* Task requirements
Return the entire listing, character for character.

* Raw data
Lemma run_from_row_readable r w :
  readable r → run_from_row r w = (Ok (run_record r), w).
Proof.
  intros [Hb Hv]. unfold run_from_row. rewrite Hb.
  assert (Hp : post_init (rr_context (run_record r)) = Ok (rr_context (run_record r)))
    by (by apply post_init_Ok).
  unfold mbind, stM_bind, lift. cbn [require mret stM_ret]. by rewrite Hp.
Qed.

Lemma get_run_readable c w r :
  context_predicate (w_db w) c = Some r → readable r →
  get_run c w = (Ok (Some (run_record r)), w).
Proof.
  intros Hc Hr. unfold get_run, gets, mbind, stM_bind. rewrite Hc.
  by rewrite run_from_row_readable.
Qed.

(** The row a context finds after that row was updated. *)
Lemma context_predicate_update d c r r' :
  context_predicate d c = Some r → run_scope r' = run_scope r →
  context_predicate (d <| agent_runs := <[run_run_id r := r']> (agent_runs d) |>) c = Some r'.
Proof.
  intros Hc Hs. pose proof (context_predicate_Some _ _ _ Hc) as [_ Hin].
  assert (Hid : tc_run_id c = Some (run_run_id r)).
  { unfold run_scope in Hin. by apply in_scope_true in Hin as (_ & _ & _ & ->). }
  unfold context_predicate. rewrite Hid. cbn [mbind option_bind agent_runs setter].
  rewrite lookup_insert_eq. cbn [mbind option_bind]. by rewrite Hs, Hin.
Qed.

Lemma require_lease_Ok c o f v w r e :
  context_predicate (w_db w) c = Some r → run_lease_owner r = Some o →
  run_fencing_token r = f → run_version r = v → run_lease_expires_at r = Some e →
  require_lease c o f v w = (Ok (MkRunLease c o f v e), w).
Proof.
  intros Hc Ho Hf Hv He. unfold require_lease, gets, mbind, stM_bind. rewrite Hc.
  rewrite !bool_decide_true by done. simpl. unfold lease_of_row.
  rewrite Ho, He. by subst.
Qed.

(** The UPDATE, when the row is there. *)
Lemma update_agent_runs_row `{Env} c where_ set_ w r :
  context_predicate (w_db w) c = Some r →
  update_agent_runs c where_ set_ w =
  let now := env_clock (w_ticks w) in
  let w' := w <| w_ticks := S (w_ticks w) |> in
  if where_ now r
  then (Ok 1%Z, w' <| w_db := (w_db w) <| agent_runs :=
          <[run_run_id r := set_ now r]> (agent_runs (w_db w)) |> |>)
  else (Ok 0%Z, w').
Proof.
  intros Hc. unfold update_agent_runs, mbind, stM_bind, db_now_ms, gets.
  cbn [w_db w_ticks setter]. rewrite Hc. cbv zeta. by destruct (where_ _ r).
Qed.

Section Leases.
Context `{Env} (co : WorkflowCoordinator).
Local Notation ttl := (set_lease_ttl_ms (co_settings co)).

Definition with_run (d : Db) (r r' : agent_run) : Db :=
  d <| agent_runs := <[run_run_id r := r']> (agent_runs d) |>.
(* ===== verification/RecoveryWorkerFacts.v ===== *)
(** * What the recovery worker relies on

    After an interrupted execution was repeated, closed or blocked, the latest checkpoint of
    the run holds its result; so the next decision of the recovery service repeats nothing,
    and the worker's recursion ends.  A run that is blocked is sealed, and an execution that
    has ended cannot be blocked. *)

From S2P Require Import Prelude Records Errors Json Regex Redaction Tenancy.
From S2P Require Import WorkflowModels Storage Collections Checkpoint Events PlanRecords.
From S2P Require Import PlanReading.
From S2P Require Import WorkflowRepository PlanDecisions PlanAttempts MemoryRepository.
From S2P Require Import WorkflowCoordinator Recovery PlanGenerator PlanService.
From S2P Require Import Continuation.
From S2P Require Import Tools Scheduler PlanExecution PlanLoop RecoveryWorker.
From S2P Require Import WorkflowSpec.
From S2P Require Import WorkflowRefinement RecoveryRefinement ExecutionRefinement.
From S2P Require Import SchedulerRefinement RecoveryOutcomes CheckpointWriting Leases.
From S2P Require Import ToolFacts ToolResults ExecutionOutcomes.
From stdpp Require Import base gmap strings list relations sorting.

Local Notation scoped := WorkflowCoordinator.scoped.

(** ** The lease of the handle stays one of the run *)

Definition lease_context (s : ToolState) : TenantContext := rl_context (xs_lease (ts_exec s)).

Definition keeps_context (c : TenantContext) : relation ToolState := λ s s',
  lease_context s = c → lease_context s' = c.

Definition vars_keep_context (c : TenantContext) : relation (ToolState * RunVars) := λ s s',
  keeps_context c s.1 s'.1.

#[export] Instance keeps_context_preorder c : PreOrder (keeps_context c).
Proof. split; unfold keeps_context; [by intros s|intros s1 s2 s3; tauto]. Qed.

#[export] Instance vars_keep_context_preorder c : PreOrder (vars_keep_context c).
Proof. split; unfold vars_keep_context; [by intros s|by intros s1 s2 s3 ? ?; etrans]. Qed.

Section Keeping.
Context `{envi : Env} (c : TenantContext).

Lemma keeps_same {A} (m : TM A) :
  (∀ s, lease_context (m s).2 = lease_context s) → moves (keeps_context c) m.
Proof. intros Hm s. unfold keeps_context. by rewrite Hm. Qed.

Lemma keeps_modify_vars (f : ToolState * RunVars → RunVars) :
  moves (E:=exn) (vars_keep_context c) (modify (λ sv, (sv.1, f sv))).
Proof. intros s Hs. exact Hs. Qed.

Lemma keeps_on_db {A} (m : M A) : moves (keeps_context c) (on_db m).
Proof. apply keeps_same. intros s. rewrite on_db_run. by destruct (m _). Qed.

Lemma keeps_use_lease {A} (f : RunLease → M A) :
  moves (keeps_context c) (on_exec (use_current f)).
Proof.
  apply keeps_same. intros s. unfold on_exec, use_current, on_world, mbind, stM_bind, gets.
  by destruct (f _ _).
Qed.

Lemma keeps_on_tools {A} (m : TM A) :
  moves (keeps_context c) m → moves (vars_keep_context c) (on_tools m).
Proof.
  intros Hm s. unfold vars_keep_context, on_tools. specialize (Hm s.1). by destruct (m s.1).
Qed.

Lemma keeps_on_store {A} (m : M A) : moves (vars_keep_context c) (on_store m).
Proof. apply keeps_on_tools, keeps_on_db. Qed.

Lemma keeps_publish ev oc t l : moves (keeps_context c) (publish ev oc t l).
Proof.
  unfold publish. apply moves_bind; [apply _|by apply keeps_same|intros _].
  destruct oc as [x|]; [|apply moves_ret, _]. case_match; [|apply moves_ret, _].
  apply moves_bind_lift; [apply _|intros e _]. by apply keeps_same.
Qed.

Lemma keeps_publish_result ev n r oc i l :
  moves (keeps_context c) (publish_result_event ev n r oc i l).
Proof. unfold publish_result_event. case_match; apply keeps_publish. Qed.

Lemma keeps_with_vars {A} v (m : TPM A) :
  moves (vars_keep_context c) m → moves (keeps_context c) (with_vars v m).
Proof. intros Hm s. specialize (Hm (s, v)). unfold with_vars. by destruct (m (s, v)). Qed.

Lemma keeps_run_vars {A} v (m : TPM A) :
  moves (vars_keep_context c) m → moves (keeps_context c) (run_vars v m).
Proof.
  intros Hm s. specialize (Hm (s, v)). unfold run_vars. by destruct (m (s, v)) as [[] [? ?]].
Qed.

* Response
Lemma run_from_row_readable r w :
  readable r → run_from_row r w = (Ok (run_record r), w).
Proof.
  intros [Hb Hv]. unfold run_from_row. rewrite Hb.
  assert (Hp : post_init (rr_context (run_record r)) = Ok (rr_context (run_record r)))
    by (by apply post_init_Ok).
  unfold mbind, stM_bind, lift. cbn [require mret stM_ret]. by rewrite Hp.
Qed.

Lemma get_run_readable c w r :
  context_predicate (w_db w) c = Some r → readable r →
  get_run c w = (Ok (Some (run_record r)), w).
Proof.
  intros Hc Hr. unfold get_run, gets, mbind, stM_bind. rewrite Hc.
  by rewrite run_from_row_readable.
Qed.

(** The row a context finds after that row was updated. *)
Lemma context_predicate_update d c r r' :
  context_predicate d c = Some r → run_scope r' = run_scope r →
  context_predicate (d <| agent_runs := <[run_run_id r := r']> (agent_runs d) |>) c = Some r'.
Proof.
  intros Hc Hs. pose proof (context_predicate_Some _ _ _ Hc) as [_ Hin].
  assert (Hid : tc_run_id c = Some (run_run_id r)).
  { unfold run_scope in Hin. by apply in_scope_true in Hin as (_ & _ & _ & ->). }
  unfold context_predicate. rewrite Hid. cbn [mbind option_bind agent_runs setter].
  rewrite lookup_insert_eq. cbn [mbind option_bind]. by rewrite Hs, Hin.
Qed.

Lemma require_lease_Ok c o f v w r e :
  context_predicate (w_db w) c = Some r → run_lease_owner r = Some o →
  run_fencing_token r = f → run_version r = v → run_lease_expires_at r = Some e →
  require_lease c o f v w = (Ok (MkRunLease c o f v e), w).
Proof.
  intros Hc Ho Hf Hv He. unfold require_lease, gets, mbind, stM_bind. rewrite Hc.
  rewrite !bool_decide_true by done. simpl. unfold lease_of_row.
  rewrite Ho, He. by subst.
Qed.

(** The UPDATE, when the row is there. *)
Lemma update_agent_runs_row `{Env} c where_ set_ w r :
  context_predicate (w_db w) c = Some r →
  update_agent_runs c where_ set_ w =
  let now := env_clock (w_ticks w) in
  let w' := w <| w_ticks := S (w_ticks w) |> in
  if where_ now r
  then (Ok 1%Z, w' <| w_db := (w_db w) <| agent_runs :=
          <[run_run_id r := set_ now r]> (agent_runs (w_db w)) |> |>)
  else (Ok 0%Z, w').
Proof.
  intros Hc. unfold update_agent_runs, mbind, stM_bind, db_now_ms, gets.
  cbn [w_db w_ticks setter]. rewrite Hc. cbv zeta. by destruct (where_ _ r).
Qed.

Section Leases.
Context `{Env} (co : WorkflowCoordinator).
Local Notation ttl := (set_lease_ttl_ms (co_settings co)).

Definition with_run (d : Db) (r r' : agent_run) : Db :=
  d <| agent_runs := <[run_run_id r := r']> (agent_runs d) |>.
(* ===== verification/RecoveryWorkerFacts.v ===== *)
(** * What the recovery worker relies on

    After an interrupted execution was repeated, closed or blocked, the latest checkpoint of
    the run holds its result; so the next decision of the recovery service repeats nothing,
    and the worker's recursion ends.  A run that is blocked is sealed, and an execution that
    has ended cannot be blocked. *)

From S2P Require Import Prelude Records Errors Json Regex Redaction Tenancy.
From S2P Require Import WorkflowModels Storage Collections Checkpoint Events PlanRecords.
From S2P Require Import PlanReading.
From S2P Require Import WorkflowRepository PlanDecisions PlanAttempts MemoryRepository.
From S2P Require Import WorkflowCoordinator Recovery PlanGenerator PlanService.
From S2P Require Import Continuation.
From S2P Require Import Tools Scheduler PlanExecution PlanLoop RecoveryWorker.
From S2P Require Import WorkflowSpec.
From S2P Require Import WorkflowRefinement RecoveryRefinement ExecutionRefinement.
From S2P Require Import SchedulerRefinement RecoveryOutcomes CheckpointWriting Leases.
From S2P Require Import ToolFacts ToolResults ExecutionOutcomes.
From stdpp Require Import base gmap strings list relations sorting.

Local Notation scoped := WorkflowCoordinator.scoped.

(** ** The lease of the handle stays one of the run *)

Definition lease_context (s : ToolState) : TenantContext := rl_context (xs_lease (ts_exec s)).

Definition keeps_context (c : TenantContext) : relation ToolState := λ s s',
  lease_context s = c → lease_context s' = c.

Definition vars_keep_context (c : TenantContext) : relation (ToolState * RunVars) := λ s s',
  keeps_context c s.1 s'.1.

#[export] Instance keeps_context_preorder c : PreOrder (keeps_context c).
Proof. split; unfold keeps_context; [by intros s|intros s1 s2 s3; tauto]. Qed.

#[export] Instance vars_keep_context_preorder c : PreOrder (vars_keep_context c).
Proof. split; unfold vars_keep_context; [by intros s|by intros s1 s2 s3 ? ?; etrans]. Qed.

Section Keeping.
Context `{envi : Env} (c : TenantContext).

Lemma keeps_same {A} (m : TM A) :
  (∀ s, lease_context (m s).2 = lease_context s) → moves (keeps_context c) m.
Proof. intros Hm s. unfold keeps_context. by rewrite Hm. Qed.

Lemma keeps_modify_vars (f : ToolState * RunVars → RunVars) :
  moves (E:=exn) (vars_keep_context c) (modify (λ sv, (sv.1, f sv))).
Proof. intros s Hs. exact Hs. Qed.

Lemma keeps_on_db {A} (m : M A) : moves (keeps_context c) (on_db m).
Proof. apply keeps_same. intros s. rewrite on_db_run. by destruct (m _). Qed.

Lemma keeps_use_lease {A} (f : RunLease → M A) :
  moves (keeps_context c) (on_exec (use_current f)).
Proof.
  apply keeps_same. intros s. unfold on_exec, use_current, on_world, mbind, stM_bind, gets.
  by destruct (f _ _).
Qed.

Lemma keeps_on_tools {A} (m : TM A) :
  moves (keeps_context c) m → moves (vars_keep_context c) (on_tools m).
Proof.
  intros Hm s. unfold vars_keep_context, on_tools. specialize (Hm s.1). by destruct (m s.1).
Qed.

Lemma keeps_on_store {A} (m : M A) : moves (vars_keep_context c) (on_store m).
Proof. apply keeps_on_tools, keeps_on_db. Qed.

Lemma keeps_publish ev oc t l : moves (keeps_context c) (publish ev oc t l).
Proof.
  unfold publish. apply moves_bind; [apply _|by apply keeps_same|intros _].
  destruct oc as [x|]; [|apply moves_ret, _]. case_match; [|apply moves_ret, _].
  apply moves_bind_lift; [apply _|intros e _]. by apply keeps_same.
Qed.

Lemma keeps_publish_result ev n r oc i l :
  moves (keeps_context c) (publish_result_event ev n r oc i l).
Proof. unfold publish_result_event. case_match; apply keeps_publish. Qed.

Lemma keeps_with_vars {A} v (m : TPM A) :
  moves (vars_keep_context c) m → moves (keeps_context c) (with_vars v m).
Proof. intros Hm s. specialize (Hm (s, v)). unfold with_vars. by destruct (m (s, v)). Qed.

Lemma keeps_run_vars {A} v (m : TPM A) :
  moves (vars_keep_context c) m → moves (keeps_context c) (run_vars v m).
Proof.
  intros Hm s. specialize (Hm (s, v)). unfold run_vars. by destruct (m (s, v)) as [[] [? ?]].
Qed.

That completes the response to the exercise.